For the sake of synchronization, most existing results essentially imposed some connected conditions on the evolution of the communication networks [2], [3], [4], [5], [6], [7], [8], [9], [10], [11], [12]. However, it is a difficult task to verify when such conditions actually hold. There are of course other methods to guarantee the connectivity by using additional information and/or constraints, such as the periodic boundary condition in [1], [14], the global interactions in [15], the soft control method in [16], and the designed attractive forces in [17].

For the Vicsek model, once given the initial conditions and the system parameters, the dynamical process of the network topology will be driven by the evolution of the agent states. Therefore, what kinds of initial conditions and system parameters can lead to connectivity turns out to be a difficult and challenging issue.

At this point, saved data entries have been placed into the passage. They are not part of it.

(* ===== verification/BytesCursor.v ===== *)
(** * Decoding from [bytes::Bytes] ([src/src/codec.rs], feature [bytes])

    [BytesCursor] is an [Input] over a shared buffer of the crate [bytes], which
    hands out parts of the buffer instead of copying them when [Bytes] are
    decoded.  The buffers are a class parameter; a decoder that may ask for
    [Bytes] is a program of [bytes_dec]. *)

From S2P Require Import Prelude Ints Errors Input Discipline Output Traits Primitives Compact.
From S2P Require Import CompactTheory Sequences SequencesTheory Composite.

(** ** [bytes::Bytes] *)

Class Bytes (B : Type) : Type := {
  (** [Deref<Target = [u8]>]. *)
  bytes_deref : B -> list byte;
  (** [From<Vec<u8>>]. *)
  bytes_from : list byte -> B;
  (** [Buf::advance] and [split_to] panic when there are not so many bytes. *)
  bytes_advance : Z -> B -> outcome B;
  bytes_split_to : Z -> B -> outcome (B * B);
}.

Class BytesLaws (B : Type) `{Bytes B} : Prop := {
  bytes_deref_from v : bytes_deref (bytes_from v) = v;
  bytes_advance_spec n b : 0 <= n <= zlen (bytes_deref b) ->
    exists b', bytes_advance n b = Done b' /\ bytes_deref b' = drop (Z.to_nat n) (bytes_deref b);
  bytes_split_to_spec n b : 0 <= n <= zlen (bytes_deref b) ->
    exists front back, bytes_split_to n b = Done (front, back) /\
      bytes_deref front = take (Z.to_nat n) (bytes_deref b) /\
      bytes_deref back = drop (Z.to_nat n) (bytes_deref b);
}.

Recently, Tang and Guo studied the model in a random framework, and, under uniformly distributed initial conditions, they proved that for any given speed $v$ and communication radius $r$ the linearized Vicsek model will synchronize with large probability as long as the size of the population is large enough [18]. Liu and Guo obtained the same result for the original Vicsek model in [19]. However, the above results would definitely lose efficiency if the initial states are arbitrary rather than uniformly distributed, and if the number of agents is finite rather than sufficiently large. An intuitive explanation could be that the larger the group is, the more complicated the initial states could be, and the more rigorous the conditions should be for the sake of the efficiency of the worst initial states. In this case, Liu and Guo presented a preliminary theoretical analysis, and developed a sufficient condition for synchronization that the speed $v$ should be sufficiently slow with $v\le \frac{d}{{△}_0}{\left(\frac{cos\bar{\theta }}{n}\right)}^n$, where $n$ is the size of population and $d,{△}_0,\bar{\theta }$ are determined by the initial states [20]. This result implies that the speed $v$ should decrease exponentially as the population increases, which is rather restrictive and tough for large populations.

The aim of this paper is to give a more efficient synchronization condition in a deterministic framework, in which the initial states are arbitrary and the population is finite. In order to obtain a convergence rate, the structural properties of matrices and the connection with the topologies of communication networks are exploited, which provides a perspective on the time needed for the information to spread in a network. Based on the estimation of the diameter of communication networks, the restriction on speed $v$ is improved from $O\left(n^{-n}\right)$ to $O\left(n^{-\beta }\right)$, where $\beta$ is a bounded constant independent of $n$. Here, the synchronization condition is only imposed on the system parameters and the initial states, which would be easy to verify in comparison with the connectivity constraints on the system trajectory.

The rest of the paper is organized as follows. Section 2 presents some preliminaries, the main results are established in Section 3, and some simulations are given in Section 4. Finally, Section 5 draws a conclusion.